**WORK TASK:** Below are some records; output exactly the lines from the line with "Lemma lastTaken_fold todo" to the line with "- rewrite app_nil_r. exact I.", both ends kept, and nothing more.

**AVAILABLE RECORDS:**
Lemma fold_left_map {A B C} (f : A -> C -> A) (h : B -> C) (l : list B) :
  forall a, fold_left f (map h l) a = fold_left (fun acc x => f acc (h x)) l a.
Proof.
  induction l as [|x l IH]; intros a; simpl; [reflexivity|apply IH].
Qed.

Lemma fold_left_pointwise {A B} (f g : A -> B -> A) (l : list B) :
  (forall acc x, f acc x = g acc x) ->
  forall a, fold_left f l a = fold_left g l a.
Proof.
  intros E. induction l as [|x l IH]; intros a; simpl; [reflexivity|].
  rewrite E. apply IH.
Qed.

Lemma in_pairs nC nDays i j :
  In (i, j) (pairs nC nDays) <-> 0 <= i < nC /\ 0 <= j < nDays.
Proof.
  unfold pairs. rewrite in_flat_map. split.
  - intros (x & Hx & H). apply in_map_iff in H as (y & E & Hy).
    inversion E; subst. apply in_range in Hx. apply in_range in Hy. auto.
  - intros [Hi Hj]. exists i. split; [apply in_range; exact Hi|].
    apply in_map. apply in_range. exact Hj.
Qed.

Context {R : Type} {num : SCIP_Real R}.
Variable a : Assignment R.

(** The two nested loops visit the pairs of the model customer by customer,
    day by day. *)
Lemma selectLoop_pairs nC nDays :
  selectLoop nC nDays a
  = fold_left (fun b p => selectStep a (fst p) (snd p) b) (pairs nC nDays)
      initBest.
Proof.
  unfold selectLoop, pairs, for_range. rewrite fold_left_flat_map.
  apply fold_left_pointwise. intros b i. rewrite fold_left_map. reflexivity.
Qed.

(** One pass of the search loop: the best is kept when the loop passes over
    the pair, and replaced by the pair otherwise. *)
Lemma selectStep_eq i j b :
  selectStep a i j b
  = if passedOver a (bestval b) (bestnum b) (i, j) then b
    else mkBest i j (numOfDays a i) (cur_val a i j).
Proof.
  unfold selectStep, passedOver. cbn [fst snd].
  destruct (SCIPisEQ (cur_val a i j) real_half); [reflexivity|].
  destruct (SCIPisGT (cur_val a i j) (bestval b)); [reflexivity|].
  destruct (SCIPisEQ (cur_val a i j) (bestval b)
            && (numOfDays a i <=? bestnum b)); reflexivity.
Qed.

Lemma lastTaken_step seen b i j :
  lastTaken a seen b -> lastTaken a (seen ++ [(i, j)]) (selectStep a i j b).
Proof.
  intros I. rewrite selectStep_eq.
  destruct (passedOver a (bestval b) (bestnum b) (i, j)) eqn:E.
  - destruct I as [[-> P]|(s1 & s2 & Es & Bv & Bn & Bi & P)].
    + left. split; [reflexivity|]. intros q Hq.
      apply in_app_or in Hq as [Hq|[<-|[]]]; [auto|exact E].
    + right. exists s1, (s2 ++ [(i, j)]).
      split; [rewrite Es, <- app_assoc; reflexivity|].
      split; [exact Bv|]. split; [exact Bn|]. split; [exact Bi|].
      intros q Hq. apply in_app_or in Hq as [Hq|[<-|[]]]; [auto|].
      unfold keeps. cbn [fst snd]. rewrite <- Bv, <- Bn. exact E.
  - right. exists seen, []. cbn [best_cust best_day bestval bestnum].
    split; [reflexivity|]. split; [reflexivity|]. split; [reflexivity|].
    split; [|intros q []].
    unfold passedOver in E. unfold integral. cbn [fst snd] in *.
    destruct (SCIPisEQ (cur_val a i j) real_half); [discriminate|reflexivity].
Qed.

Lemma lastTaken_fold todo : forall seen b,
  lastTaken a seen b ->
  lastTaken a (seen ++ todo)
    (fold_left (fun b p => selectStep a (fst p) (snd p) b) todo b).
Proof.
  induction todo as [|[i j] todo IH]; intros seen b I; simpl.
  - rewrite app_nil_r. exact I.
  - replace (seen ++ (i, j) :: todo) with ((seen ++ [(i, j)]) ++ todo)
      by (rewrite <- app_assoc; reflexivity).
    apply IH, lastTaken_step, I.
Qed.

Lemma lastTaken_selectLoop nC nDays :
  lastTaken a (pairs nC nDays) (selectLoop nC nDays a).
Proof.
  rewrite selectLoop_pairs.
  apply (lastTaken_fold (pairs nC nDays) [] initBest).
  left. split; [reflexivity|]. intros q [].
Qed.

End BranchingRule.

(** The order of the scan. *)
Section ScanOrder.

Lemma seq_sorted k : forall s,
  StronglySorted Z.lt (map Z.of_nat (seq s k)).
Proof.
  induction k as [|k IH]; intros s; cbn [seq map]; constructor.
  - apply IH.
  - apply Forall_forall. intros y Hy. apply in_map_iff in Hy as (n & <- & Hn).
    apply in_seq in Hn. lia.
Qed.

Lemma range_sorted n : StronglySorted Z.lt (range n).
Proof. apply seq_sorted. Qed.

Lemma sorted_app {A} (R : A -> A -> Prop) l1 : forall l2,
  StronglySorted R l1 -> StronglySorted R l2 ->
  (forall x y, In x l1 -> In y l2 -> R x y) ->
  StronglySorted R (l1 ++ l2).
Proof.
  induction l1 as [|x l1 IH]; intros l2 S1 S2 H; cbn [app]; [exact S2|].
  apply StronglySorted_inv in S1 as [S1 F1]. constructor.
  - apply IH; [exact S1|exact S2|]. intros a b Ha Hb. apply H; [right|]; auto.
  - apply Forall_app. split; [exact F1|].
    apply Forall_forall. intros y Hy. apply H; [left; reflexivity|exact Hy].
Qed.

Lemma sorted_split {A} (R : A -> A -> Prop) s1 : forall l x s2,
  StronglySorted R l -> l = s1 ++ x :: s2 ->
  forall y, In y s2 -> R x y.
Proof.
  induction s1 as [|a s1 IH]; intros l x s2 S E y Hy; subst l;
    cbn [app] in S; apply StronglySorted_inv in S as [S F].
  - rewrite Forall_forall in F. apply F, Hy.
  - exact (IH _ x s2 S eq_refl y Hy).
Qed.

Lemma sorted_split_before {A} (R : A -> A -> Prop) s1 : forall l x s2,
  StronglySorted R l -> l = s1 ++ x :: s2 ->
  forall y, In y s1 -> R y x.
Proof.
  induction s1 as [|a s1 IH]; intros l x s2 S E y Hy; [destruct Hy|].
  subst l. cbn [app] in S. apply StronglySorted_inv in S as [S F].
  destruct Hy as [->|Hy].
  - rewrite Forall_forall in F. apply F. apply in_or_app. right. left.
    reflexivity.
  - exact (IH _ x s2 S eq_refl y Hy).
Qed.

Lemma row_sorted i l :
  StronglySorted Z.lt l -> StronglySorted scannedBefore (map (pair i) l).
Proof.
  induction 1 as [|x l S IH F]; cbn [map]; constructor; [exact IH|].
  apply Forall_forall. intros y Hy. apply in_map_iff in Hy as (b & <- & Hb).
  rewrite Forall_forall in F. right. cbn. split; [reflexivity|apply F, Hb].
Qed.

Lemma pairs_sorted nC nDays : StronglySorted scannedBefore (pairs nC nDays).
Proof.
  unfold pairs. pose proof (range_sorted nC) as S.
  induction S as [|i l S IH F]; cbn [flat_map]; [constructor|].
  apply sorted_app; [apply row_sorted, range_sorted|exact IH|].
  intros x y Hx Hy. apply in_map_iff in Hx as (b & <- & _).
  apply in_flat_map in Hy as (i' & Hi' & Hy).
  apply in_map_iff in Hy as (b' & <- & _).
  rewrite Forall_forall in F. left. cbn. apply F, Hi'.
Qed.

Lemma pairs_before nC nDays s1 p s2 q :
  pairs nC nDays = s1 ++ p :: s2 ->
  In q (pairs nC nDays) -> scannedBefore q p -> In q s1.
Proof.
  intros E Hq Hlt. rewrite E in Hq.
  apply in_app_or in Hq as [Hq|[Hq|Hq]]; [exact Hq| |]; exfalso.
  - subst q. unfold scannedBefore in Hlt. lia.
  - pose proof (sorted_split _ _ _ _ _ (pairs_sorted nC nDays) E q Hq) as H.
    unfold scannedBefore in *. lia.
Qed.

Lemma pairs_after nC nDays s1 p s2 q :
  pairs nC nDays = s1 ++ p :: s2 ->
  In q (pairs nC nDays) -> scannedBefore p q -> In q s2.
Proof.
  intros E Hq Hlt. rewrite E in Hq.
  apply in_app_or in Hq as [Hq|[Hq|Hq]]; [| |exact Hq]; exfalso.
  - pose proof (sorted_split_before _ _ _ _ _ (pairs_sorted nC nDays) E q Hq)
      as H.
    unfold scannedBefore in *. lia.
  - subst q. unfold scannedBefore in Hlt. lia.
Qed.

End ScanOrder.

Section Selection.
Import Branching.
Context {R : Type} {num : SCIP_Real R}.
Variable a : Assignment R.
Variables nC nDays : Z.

**ANSWER TO THIS PROBLEM:**
Lemma lastTaken_fold todo : forall seen b,
  lastTaken a seen b ->
  lastTaken a (seen ++ todo)
    (fold_left (fun b p => selectStep a (fst p) (snd p) b) todo b).
Proof.
  induction todo as [|[i j] todo IH]; intros seen b I; simpl.
  - rewrite app_nil_r. exact I.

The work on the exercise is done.